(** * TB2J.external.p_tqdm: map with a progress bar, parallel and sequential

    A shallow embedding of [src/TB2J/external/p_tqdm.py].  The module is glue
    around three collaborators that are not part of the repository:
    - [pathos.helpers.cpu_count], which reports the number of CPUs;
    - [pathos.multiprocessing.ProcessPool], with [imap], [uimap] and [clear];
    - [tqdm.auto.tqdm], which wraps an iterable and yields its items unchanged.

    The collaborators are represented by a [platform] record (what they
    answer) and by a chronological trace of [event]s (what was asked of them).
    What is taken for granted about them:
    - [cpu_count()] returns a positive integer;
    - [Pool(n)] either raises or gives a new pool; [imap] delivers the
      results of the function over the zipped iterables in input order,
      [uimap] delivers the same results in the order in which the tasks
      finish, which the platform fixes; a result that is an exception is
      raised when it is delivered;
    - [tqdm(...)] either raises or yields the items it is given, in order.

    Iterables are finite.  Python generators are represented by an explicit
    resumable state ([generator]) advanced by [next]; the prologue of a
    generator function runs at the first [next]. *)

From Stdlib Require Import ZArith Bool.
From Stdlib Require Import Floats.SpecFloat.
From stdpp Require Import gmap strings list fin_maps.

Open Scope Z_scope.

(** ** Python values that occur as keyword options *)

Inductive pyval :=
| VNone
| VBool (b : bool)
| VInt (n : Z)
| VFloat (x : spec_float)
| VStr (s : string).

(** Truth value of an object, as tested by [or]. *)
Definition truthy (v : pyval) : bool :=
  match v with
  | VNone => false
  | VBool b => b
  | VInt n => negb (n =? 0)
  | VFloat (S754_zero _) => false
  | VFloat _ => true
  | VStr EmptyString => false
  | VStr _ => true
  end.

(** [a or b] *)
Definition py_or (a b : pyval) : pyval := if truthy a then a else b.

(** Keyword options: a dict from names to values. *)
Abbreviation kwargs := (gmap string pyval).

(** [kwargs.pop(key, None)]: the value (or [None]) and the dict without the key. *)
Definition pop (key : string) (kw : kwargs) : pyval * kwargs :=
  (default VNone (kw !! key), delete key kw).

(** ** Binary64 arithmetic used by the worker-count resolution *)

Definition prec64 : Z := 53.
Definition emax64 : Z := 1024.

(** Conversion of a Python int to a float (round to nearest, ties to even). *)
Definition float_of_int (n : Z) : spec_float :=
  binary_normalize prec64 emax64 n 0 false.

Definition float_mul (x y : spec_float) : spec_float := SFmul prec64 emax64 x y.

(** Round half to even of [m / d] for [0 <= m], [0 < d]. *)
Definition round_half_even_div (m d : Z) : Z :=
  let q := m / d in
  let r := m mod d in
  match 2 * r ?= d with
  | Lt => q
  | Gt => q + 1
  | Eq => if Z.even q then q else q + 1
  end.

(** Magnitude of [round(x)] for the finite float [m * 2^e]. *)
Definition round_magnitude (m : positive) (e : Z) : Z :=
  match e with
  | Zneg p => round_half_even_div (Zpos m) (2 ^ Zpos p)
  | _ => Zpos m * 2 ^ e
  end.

...

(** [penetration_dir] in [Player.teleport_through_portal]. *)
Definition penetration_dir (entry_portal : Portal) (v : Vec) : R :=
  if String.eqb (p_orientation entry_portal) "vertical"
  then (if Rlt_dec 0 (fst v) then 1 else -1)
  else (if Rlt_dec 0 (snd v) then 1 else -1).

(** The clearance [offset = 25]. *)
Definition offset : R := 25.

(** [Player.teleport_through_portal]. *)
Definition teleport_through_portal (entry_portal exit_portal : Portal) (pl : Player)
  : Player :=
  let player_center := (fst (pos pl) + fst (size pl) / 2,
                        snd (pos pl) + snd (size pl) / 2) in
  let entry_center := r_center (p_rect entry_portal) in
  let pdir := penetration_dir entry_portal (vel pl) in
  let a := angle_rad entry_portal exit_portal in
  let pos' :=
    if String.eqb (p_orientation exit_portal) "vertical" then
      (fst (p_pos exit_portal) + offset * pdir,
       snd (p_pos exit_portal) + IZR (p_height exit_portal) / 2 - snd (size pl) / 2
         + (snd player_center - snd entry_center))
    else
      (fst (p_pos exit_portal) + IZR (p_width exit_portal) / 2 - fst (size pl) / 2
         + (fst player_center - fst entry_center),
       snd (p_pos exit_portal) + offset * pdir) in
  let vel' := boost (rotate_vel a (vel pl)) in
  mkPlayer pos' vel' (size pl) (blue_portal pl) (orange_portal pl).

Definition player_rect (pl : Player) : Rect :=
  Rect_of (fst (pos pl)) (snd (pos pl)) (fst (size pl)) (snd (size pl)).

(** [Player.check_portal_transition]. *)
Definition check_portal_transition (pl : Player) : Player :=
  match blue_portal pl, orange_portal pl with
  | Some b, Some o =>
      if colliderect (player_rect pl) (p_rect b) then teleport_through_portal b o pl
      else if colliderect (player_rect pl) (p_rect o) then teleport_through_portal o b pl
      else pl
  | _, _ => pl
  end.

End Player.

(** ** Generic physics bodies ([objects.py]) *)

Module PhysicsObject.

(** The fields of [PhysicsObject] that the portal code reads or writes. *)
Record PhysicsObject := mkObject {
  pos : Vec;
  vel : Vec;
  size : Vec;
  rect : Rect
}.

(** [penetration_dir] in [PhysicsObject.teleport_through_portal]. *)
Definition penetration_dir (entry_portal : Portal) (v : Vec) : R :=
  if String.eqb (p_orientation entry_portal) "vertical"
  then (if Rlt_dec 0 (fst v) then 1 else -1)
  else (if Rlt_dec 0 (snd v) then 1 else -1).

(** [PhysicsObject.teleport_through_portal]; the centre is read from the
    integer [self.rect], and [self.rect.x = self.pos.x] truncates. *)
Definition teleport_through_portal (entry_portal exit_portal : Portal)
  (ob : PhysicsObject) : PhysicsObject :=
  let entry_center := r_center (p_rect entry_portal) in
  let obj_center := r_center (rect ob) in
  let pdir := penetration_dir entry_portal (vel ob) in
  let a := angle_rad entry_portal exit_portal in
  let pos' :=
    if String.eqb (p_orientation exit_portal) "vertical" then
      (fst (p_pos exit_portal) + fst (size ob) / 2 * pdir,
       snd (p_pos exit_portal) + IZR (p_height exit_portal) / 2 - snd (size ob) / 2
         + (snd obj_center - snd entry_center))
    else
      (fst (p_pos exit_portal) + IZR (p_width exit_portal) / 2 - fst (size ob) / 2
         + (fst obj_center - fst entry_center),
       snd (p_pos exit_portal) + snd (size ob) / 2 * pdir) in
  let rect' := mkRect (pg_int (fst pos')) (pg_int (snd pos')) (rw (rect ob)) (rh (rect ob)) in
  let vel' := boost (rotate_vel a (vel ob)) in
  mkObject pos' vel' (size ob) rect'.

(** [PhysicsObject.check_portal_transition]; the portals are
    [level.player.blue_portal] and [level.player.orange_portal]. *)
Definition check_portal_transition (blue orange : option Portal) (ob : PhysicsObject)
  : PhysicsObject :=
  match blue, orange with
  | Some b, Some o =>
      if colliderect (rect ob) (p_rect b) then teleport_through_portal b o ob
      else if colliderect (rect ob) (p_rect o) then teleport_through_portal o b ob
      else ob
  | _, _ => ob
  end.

--- Prompt ---
Transcribe each line of the data above, unaltered, from the one where "(** * TB2J.external.p_tqdm: map" appears to the one where "[uimap] delivers the" appears, inclusive of both.

--- Final answer ---
(** * TB2J.external.p_tqdm: map with a progress bar, parallel and sequential

    A shallow embedding of [src/TB2J/external/p_tqdm.py].  The module is glue
    around three collaborators that are not part of the repository:
    - [pathos.helpers.cpu_count], which reports the number of CPUs;
    - [pathos.multiprocessing.ProcessPool], with [imap], [uimap] and [clear];
    - [tqdm.auto.tqdm], which wraps an iterable and yields its items unchanged.

    The collaborators are represented by a [platform] record (what they
    answer) and by a chronological trace of [event]s (what was asked of them).
    What is taken for granted about them:
    - [cpu_count()] returns a positive integer;
    - [Pool(n)] either raises or gives a new pool; [imap] delivers the
      results of the function over the zipped iterables in input order,
      [uimap] delivers the same results in the order in which the tasks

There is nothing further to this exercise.